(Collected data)

(** A computation keeps the property [P] of the machine state, on normal
    completion and on a fault. *)
Definition keeps {A} (P : machine -> Prop) (m : M A) : Prop :=
  forall s, P s -> wp m (fun _ s' => P s') P s.

Definition flags_ok (s : machine) : Prop := one_hot (cell (reg s) R_COND).

(** The flag register describes the sign of the word in register [r]. *)
Definition flags_match (r : Z) (s : machine) : Prop :=
  let v := cell (reg s) r in
  let c := cell (reg s) R_COND in
  0 <= v < 0x10000 /\ one_hot c /\
  (c = FL_ZRO <-> v = 0) /\
  (c = FL_NEG <-> Z.testbit v 15 = true) /\
  (c = FL_POS <-> v <> 0 /\ Z.testbit v 15 = false) /\
  (c = FL_ZRO <-> signed16 v = 0) /\
  (c = FL_NEG <-> signed16 v < 0) /\
  (c = FL_POS <-> 0 < signed16 v).

(** What the loader leaves alone. *)
Definition same_outside_memory (s s' : machine) : Prop :=
  reg s' = reg s /\ stdin s' = stdin s /\ stdout s' = stdout s.

(** The [k] words at the addresses [c], [c + 1], ... in that order. *)
Fixpoint cells_at (mem : gmap Z Z) (c : Z) (k : nat) : list Z :=
  match k with
  | O => []
  | S k' => cell mem c :: cells_at mem (c + 1) k'
  end.

(** The bytes PUTS writes for a non-zero word: its low byte. *)
Definition puts_bytes (w : Z) : list byte := [byte_of_Z (Z.land w 0xFF)].

(** The bytes PUTSP writes for a non-zero word: its low byte, then its
    high byte unless that is zero. *)
Definition putsp_bytes (w : Z) : list byte :=
  byte_of_Z (Z.land w 0xFF) ::
  (let high := Z.land (Z.shiftr w 8) 0xFF in
   if high =? 0 then [] else [byte_of_Z high]).

Definition nonzero (w : Z) : Prop := w <> 0.

(** ** Concrete machines *)

Definition mem_of_list (origin : Z) (ws : list Z) : gmap Z Z :=
  list_to_map (zip (seqZ origin (Z.of_nat (length ws))) ws).

(** LEA R0, #2 ; PUTS ; HALT ; .STRINGZ "HI" *)
Definition hello : gmap Z Z :=
  mem_of_list 0x3000 [0xE002; 0xF022; 0xF025; 0x48; 0x49; 0x00].

(** RES ; HALT -- a reserved opcode in front of the halt trap. *)
Definition reserved_then_halt : gmap Z Z :=
  mem_of_list 0x3000 [0xD000; 0xF025].

(** JSR #2 at the entry address. *)
Definition jsr_program : gmap Z Z := mem_of_list 0x3000 [0x4802].

(** TRAP x26, a vector without a routine. *)
Definition bad_trap : gmap Z Z := mem_of_list 0x3000 [0xF026].

(** The machine before anything is loaded: all globals zero. *)
Definition power_on : machine := Machine ∅ ∅ [] [].

(** A file system that holds one file, under every name. *)
Definition one_file (file : list byte) : string -> option (list byte) :=
  fun _ => Some file.

(** Origin 0x3000 followed by a single byte: the stream ends inside the
    first program word. *)
Definition truncated_image : list byte := [x30; x00; x12].

(** Origin 0x3000; LEA R0, #2 ; TRAP HALT. *)
Definition lea_halt_image : list byte := [x30; x00; xe0; x02; xf0; x25].

(** [hello] after its first instruction: R0 points at the string. *)
Definition hello_at_puts : machine :=
  match step (entry_state hello []) with
  | Ok _ s => s
  | _ => power_on
  end.

(** ** Vocabulary of the further properties *)

(** A value that fits a [uint16_t]. *)
Definition word16 (v : Z) : Prop := 0 <= v < 0x10000.

(** A word as it stands in an image file: high byte first. *)
Definition word_bytes (w : Z) : list byte :=
  [byte_of_Z (Z.shiftr w 8); byte_of_Z w].

(** An image file: the origin, then the words. *)
Definition encode_image (origin : Z) (ws : list Z) : list byte :=
  word_bytes origin ++ flat_map word_bytes ws.

(** Memory [m'] is memory [m] with the words [vs] stored from address [p]
    on and nothing else changed. *)
Definition stored (m m' : gmap Z Z) (p : Z) (vs : list Z) : Prop :=
  (forall (i : nat) v, vs !! i = Some v -> cell m' (p + Z.of_nat i) = v) /\
  (forall a, a < p \/ p + Z.of_nat (length vs) <= a -> cell m' a = cell m a).

(** The number of words the loader can store from [origin] on. *)
Definition max_words (origin : Z) : nat := Z.to_nat (UINT16_MAX - origin).



(** The output so far extends [out], and the pending input is what is
    left of [keys]. *)
Definition output_extends (out : list byte) (s : machine) : Prop :=
  exists written, stdout s = out ++ written.

(** The number an [n]-bit field stands for in two's complement. *)
Definition signed_field (n x : Z) : Z :=
  if Z.testbit x (n - 1) then x - 2 ^ n else x.

(** The second operand of ADD and AND: the 5-bit immediate as a signed
    number when bit 5 of the instruction is set, register SR2 otherwise. *)
Definition second_operand (instr : Z) (rs : gmap Z Z) : Z :=
  if Z.testbit instr 5 then signed_field 5 (Z.land instr 0x1F)
  else cell rs (Z.land instr 0x7).

(** Whether a BR instruction with the n, z, p bits of [instr] (bits 11,
    10, 9) branches when the flag register holds [cond]. *)
Definition branch_taken (instr cond : Z) : bool :=
  (Z.testbit instr 11 && (cond =? FL_NEG))
  || (Z.testbit instr 10 && (cond =? FL_ZRO))
  || (Z.testbit instr 9 && (cond =? FL_POS)).
(** X25: the calls registered in a [deferral] block run when it ends, the
    last registered first.  If the calls register nothing further and none
    raises, every one of them runs, in the reverse of the order of
    registration; if one raises, the calls registered after it have run,
    it is the last to run, and those registered before it are never
    called. *)
Theorem deferred_calls_run_in_reverse :
  forall fuel after,
    Forall plain after ->
    length after < fuel ->
    run_deferred fuel after = (rev (map d_name after), Some false)
    /\ forall before d,
         d_raises d = true ->
         run_deferred fuel (before ++ d :: after)
         = (rev (map d_name after) ++ [d_name d], Some true).
Proof.
  intros fuel after Hplain Hfuel. split; [now apply run_deferred_plain|].
  intros before d Hd. revert fuel Hfuel.
  induction after as [|x after IH] using rev_ind; intros fuel Hfuel;
    (destruct fuel as [|fuel]; [simpl in Hfuel; lia|]).
  - cbn [run_deferred]. now rewrite pop_snoc, Hd.
  - apply Forall_app in Hplain as [Hafter Hx].
    apply Forall_cons in Hx as [[Hdefers Hraises] _].
    rewrite length_app in Hfuel. simpl in Hfuel.
    cbn [run_deferred].
    replace (before ++ d :: after ++ [x]) with ((before ++ d :: after) ++ [x])
      by (now rewrite <- app_assoc).
    rewrite pop_snoc, Hraises, Hdefers, app_nil_r.
    rewrite (IH Hafter fuel) by lia.
    now rewrite map_app, rev_app_distr.
Qed.

Lemma deferred_calls_run_in_reverse_witness :
  let ok := fun name => mkDeferred name [] false in
  let bad := mkDeferred "restore" [] true in
  (Forall plain [ok "a"; ok "b"] /\ Forall plain [ok "c"])
  /\ run_deferred 3 [ok "a"; ok "b"] = (["b"; "a"], Some false)
  /\ run_deferred 2 ([ok "a"; ok "b"] ++ bad :: [ok "c"]) = (["c"; "restore"], Some true).
Proof.
  intros ok bad.
  assert (H2 : Forall plain [ok "a"; ok "b"]) by (repeat constructor).
  assert (H1 : Forall plain [ok "c"]) by (repeat constructor).
  split; [now split|]. split.
  - destruct (deferred_calls_run_in_reverse 3 [ok "a"; ok "b"] H2) as [Hall _];
      [simpl; lia | exact Hall].
  - destruct (deferred_calls_run_in_reverse 2 [ok "c"] H1) as [_ Hbad];
      [simpl; lia|]. now apply (Hbad [ok "a"; ok "b"] bad).
Defined.

(** ** Writing then reading the spool *)

(** X26: what [_write_to_local] appends is read back by the replay as one
    line of its own: on a spool of whole lines, after an append that did
    not fail, the lines [splitlines] gives are the lines there were,
    followed by the serialised record, provided its text holds no line
    break (as the output of [json.dumps] does); and that line loads as
    whatever [json.loads] makes of the serialised record. *)
Theorem spooled_record_is_read_back :
  forall (dumps : Json -> string) (loads : string -> option Json) append_fails data w w',
    closed_text (text (spool w)) = true ->
    _write_to_local dumps append_fails data w = (PyNone, w') ->
    splitlines (dumps data +:+ nl) = [dumps data] ->
    splitlines (text (spool w')) = splitlines (text (spool w)) ++ [dumps data]
    /\ last (map loads (splitlines (text (spool w')))) = Some (loads (dumps data))
    /\ closed_text (text (spool w')) = true.
Proof.
  intros dumps loads append_fails data w w' Hclosed Hwrite Hline.
  destruct (write_done _ _ _ _ _ Hwrite) as (_ & -> & _). simpl.
  assert (Hlines : splitlines (text (spool w) +:+ dumps data +:+ nl)
                   = splitlines (text (spool w)) ++ [dumps data])
    by (now rewrite splitlines_closed, Hline).
  split; [exact Hlines|]. split; [|apply closed_text_line].
  rewrite Hlines, map_app. simpl. apply last_snoc.
Qed.

Lemma spooled_record_is_read_back_witness :
  let w := fresh (Some (MiniJson.dumps (metric "m0") +:+ nl)) in
  let w' := snd (_write_to_local MiniJson.dumps no_fault (event "e1") w) in
  (closed_text (text (spool w)) = true
   /\ _write_to_local MiniJson.dumps no_fault (event "e1") w = (PyNone, w')
   /\ splitlines (MiniJson.dumps (event "e1") +:+ nl) = [MiniJson.dumps (event "e1")])
  /\ splitlines (text (spool w'))
     = [MiniJson.dumps (metric "m0"); MiniJson.dumps (event "e1")]
  /\ last (map MiniJson.loads (splitlines (text (spool w')))) = Some (Some (event "e1")).
Proof.
  intros w w'.
  assert (H1 : closed_text (text (spool w)) = true) by (vm_compute; reflexivity).
  assert (H2 : _write_to_local MiniJson.dumps no_fault (event "e1") w = (PyNone, w'))
    by reflexivity.
  assert (H3 : splitlines (MiniJson.dumps (event "e1") +:+ nl)
               = [MiniJson.dumps (event "e1")]) by (vm_compute; reflexivity).
  split; [now repeat split|].
  destruct (spooled_record_is_read_back MiniJson.dumps MiniJson.loads no_fault (event "e1")
              w w' H1 H2 H3) as (Hlines & Hlast & _).
  split.
  - rewrite Hlines. vm_compute. reflexivity.
  - rewrite Hlast. vm_compute. reflexivity.
Defined.
(** ** The rest of models/dbt_models.py *)

Definition full_name (self : DbtModel) : string :=
  if opt_truthy (database self)
  then opt_or_str (database self) "" +:+ "." +:+ schema self +:+ "." +:+ name self
  else schema self +:+ "." +:+ name self.

Definition model_count (self : DbtManifest) : Z :=
  Z.of_nat (length (models self)).

(** [s.startswith(p)] *)
Definition startswith (s p : string) : bool :=
  match Str.strip_prefix p s with Some _ => true | None => false end.

Definition get_upstream_models (self : DbtManifest) (model : DbtModel)
  : list DbtModel :=
  flat_map
    (λ dep_id,
       if startswith dep_id "model." then
         match dict_get dep_id (models self) with
         | Some dep_model => [dep_model]
         | None => []
         end
       else [])
    (depends_on model).

Definition get_all_model_names (self : DbtManifest) : list string :=
  List.map name (dict_values (models self)).

(** ** The rest of datahub/urn_mapper.py *)

Definition source_to_urn `{Environment} (self : UrnMapper)
    (source_name : string) (source_database source_schema : option string)
  : string :=
  let database :=
    opt_or_str (opt_or source_database (custom_database self)) "" in
  let schema := opt_or_str (opt_or source_schema (custom_schema self)) "" in
  let database :=
    if Str.truthy database then _normalize_name self database else "" in
  let schema :=
    if Str.truthy schema then _normalize_name self schema else "" in
  let name := _normalize_name self source_name in
  let dataset_name :=
    if Str.truthy database && Str.truthy schema then
      database +:+ "." +:+ schema +:+ "." +:+ name
    else if Str.truthy schema then schema +:+ "." +:+ name
    else name in
  build_urn self dataset_name.
Lemma run_getPatient :
  run pg (Resolver.getPatient Args) s =
  match List.filter (has_id (arg_id Args)) (table s) with
  | [] => Exited ErrNoRows s
  | p :: _ => Returned (VPatientPtr p, None) s
  end.
Proof.
  unfold Resolver.getPatient. cbn.
  unfold pg_query_row, pg_statement. cbn. fold (arg_id Args).
  destruct (List.filter (has_id (arg_id Args)) (table s)) as [| p rest];
    cbn; trivial.
  destruct p; reflexivity.
Qed.

Lemma run_scan_rows (l : list Patient) (acc : slice Patient) :
  run pg (Resolver.scan_rows (map row_of l) acc) s =
  Returned (match l with [] => acc | _ => Some (slice_elems acc ++ l) end) s.
Proof.
  revert acc. induction l as [| p l IH]; intros acc; trivial.
  cbn [map Resolver.scan_rows]. unfold mbind, Prog_bind, call.
  cbn [bind run pg]. rewrite row_of_scan. rewrite IH.
  destruct l; cbn; trivial. now rewrite <- app_assoc.
Qed.

Lemma run_getPatients :
  run pg (Resolver.getPatients Args) s =
  Returned (VPatients (match table s with [] => None | l => Some l end), None) s.
Proof.
  unfold Resolver.getPatients, mbind, Prog_bind.
  rewrite !run_bind. cbn. rewrite run_bind, run_scan_rows.
  destruct (table s); reflexivity.
Qed.

Lemma run_create :
  run pg (Resolver.create Args) s =
  match pg_insert (arg_name Args) (arg_email Args) (arg_phone Args) s with
  | (inl e, s') => Exited e s'
  | (inr _, s') => Returned (VPatient (patient_of (id_seq s) Args), None) s'
  end.
Proof.
  unfold Resolver.create. cbn. unfold pg_query_row, pg_statement. cbn.
  fold (arg_name Args) (arg_email Args) (arg_phone Args). unfold pg_insert.
  destruct (existsb (has_id (id_seq s)) (table s)); trivial.
  destruct (existsb (has_email (arg_email Args)) (table s)); trivial.
Qed.

Lemma run_update :
  run pg (Resolver.update Args) s =
  match pg_update (arg_name Args) (arg_email Args) (arg_phone Args)
                  (arg_id Args) s with
  | (inl e, s') => Exited e s'
  | (inr _, s') => Returned (VPatient (patient_of (arg_id Args) Args), None) s'
  end.
Proof.
  unfold Resolver.update. cbn. unfold pg_statement. cbn.
  fold (arg_id Args) (arg_name Args) (arg_email Args) (arg_phone Args).
  destruct (pg_update _ _ _ _ s) as [[e | res] s']; trivial.
Qed.

Lemma run_delete :
  run pg (Resolver.delete Args) s =
  Returned (VNil, None)
           (mkStore (List.filter (other_id (arg_id Args)) (table s)) (id_seq s)).
Proof. reflexivity. Qed.

End OnTheTable.

(** ** The invariant of the table *)

Lemma store_init_wf : store_wf store_init.
Proof. constructor; cbn; [intros p [] | constructor | constructor]. Qed.

(** Every resolver keeps the invariant, however it ends. *)
Lemma resolvers_keep_wf (r : resolver) (Args : gmap string gqlval) (s : store) :
  store_wf s -> store_wf (final_state (run pg (resolve r Args) s)).
Proof.
  intros [Hseq Hids Hemails]. destruct r; cbn [resolve].
  - rewrite run_getPatient.
    destruct (List.filter _ _); now constructor.
  - rewrite run_getPatients. now constructor.
  - rewrite run_create. unfold pg_insert.
    destruct (existsb (has_id (id_seq s)) (table s)) eqn:Hid;
      [| destruct (existsb (has_email _) (table s)) eqn:Hemail];
      cbn [final_state]; constructor; cbn [table id_seq]; trivial;
      try (intros p Hp; specialize (Hseq p Hp); lia).
    + intros p Hp. apply in_app_iff in Hp as [Hp | [<- | []]].
      * specialize (Hseq p Hp). lia.
      * cbn. lia.
    + apply NoDup_map_snoc; trivial.
      intros p Hp. specialize (Hseq p Hp). cbn. lia.
    + apply NoDup_map_snoc; trivial.
      intros p Hp. cbn. now apply (proj1 (no_row_with_email _ _) Hemail).
  - rewrite run_update. unfold pg_update.
    destruct (existsb (has_id _) (table s)) eqn:Hid; cbn [andb].
    + destruct (existsb (has_email _) _) eqn:Hemail; cbn [orb];
        [now constructor |].
      destruct (Nat.ltb _ _); [now constructor |].
      cbn [final_state]. constructor; cbn [table id_seq].
      * intros p Hp. apply in_map_iff in Hp as [p0 [<- Hp0]].
        rewrite set_fields_ID. now apply Hseq.
      * now rewrite map_ID_set_fields.
      * apply set_fields_emails_unique; trivial.
        apply no_row_with_email. exact Hemail.
    + cbn [final_state].
      rewrite set_fields_absent by (now apply no_row_with_id).
      now constructor.
  - rewrite run_delete. cbn [final_state].
    constructor; cbn [table id_seq].
    + intros p Hp. apply in_other_id in Hp. now apply Hseq.
    + now apply NoDup_map_filter.
    + now apply NoDup_map_filter.
Qed.

(** The sequence never steps back: an id it gave is not given again. *)
Lemma id_seq_grows (r : resolver) (Args : gmap string gqlval) (s : store) :
  id_seq s <= id_seq (final_state (run pg (resolve r Args) s)).
Proof.
  destruct r; cbn [resolve].
  - rewrite run_getPatient. destruct (List.filter _ _); cbn; lia.
  - rewrite run_getPatients. cbn. lia.
  - rewrite run_create. unfold pg_insert.
    destruct (existsb _ _); [| destruct (existsb _ _)]; cbn; lia.
  - rewrite run_update. unfold pg_update.
    destruct (_ && _); cbn; lia.
  - rewrite run_delete. cbn. lia.
Qed.

(** ** Facts that hold for every store *)

Lemma every_call_bind {A B} (P : forall R, Op R -> Prop)
  (p : Prog A) (f : A -> Prog B) :
  every_call P p -> (forall a, every_call P (f a)) -> every_call P (bind p f).
Proof.
  intros Hp Hf. induction Hp as [a | e | R op k Hop Hk IH]; simpl.
  - apply Hf.
  - constructor.
  - constructor; assumption.
Qed.

Lemma every_call_checked {A} (P : forall R, Op R -> Prop) (r : error + A) :
  every_call P (checked r).
Proof. destruct r; constructor. Qed.

Lemma every_call_logFatal (P : forall R, Op R -> Prop) (err : option error) :
  every_call P (logFatal err).
Proof. destruct err; constructor. Qed.

Lemma every_call_scan_rows (P : forall R, Op R -> Prop) rows acc :
  (forall r, P _ (RowsScan DPatient r)) ->
  every_call P (Resolver.scan_rows rows acc).
Proof.
  intros HP. revert acc.
  induction rows as [| r rest IH]; intros acc; simpl; constructor.
  - apply HP.
  - intros [patient err]. apply IH.
Qed.

Create HintDb calls.

#[local] Hint Resolve every_call_checked every_call_logFatal : calls.
#[local] Hint Constructors every_call : calls.

(** The texts of a run are among those the program can send. *)
Lemma every_call_sent {W A} (h : handler W) (q : string) (p : Prog A) :
  every_call (fun R op => forall q', op_query op = Some q' -> q' = q) p ->
  forall w, Forall (eq q) (sent h p w).
Proof.
  induction 1 as [a | e | R op k Hop Hk IH]; intros w; simpl;
    try constructor.
  destruct (h R op w) as [r w'].
  destruct (op_query op) as [q' |] eqn:Hq; [constructor |]; auto.
  symmetry. auto.
Qed.

Section AnyStore.

Context {W : Type} (h : handler W).
Variable Args : gmap string gqlval.

(** The error of [QueryRow(..).Scan] in [getPatient], [sql.ErrNoRows]
    among them, ends the process. *)
Lemma getPatient_error_exits w w' p e :
  h _ (QueryRowScan DPatient (statement_text GetPatient) [VInt (arg_id Args)]) w
    = ((p, Some e), w') ->
  run h (Resolver.getPatient Args) w = Exited e w'.
Proof. intros Hh. cbn. fold (arg_id Args). cbn in Hh. now rewrite Hh. Qed.

(** The error of [db.Query] in [getPatients] ends the process. *)
Lemma getPatients_query_error_exits w w' e :
  h _ (Query (statement_text GetPatients) []) w = (inl e, w') ->
  run h (Resolver.getPatients Args) w = Exited e w'.
Proof. intros Hh. cbn. cbn in Hh. now rewrite Hh. Qed.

=== Task brief ===
How many lines in the records above contain the word "false"? Answer with the number only.

=== Response to this exercise ===
5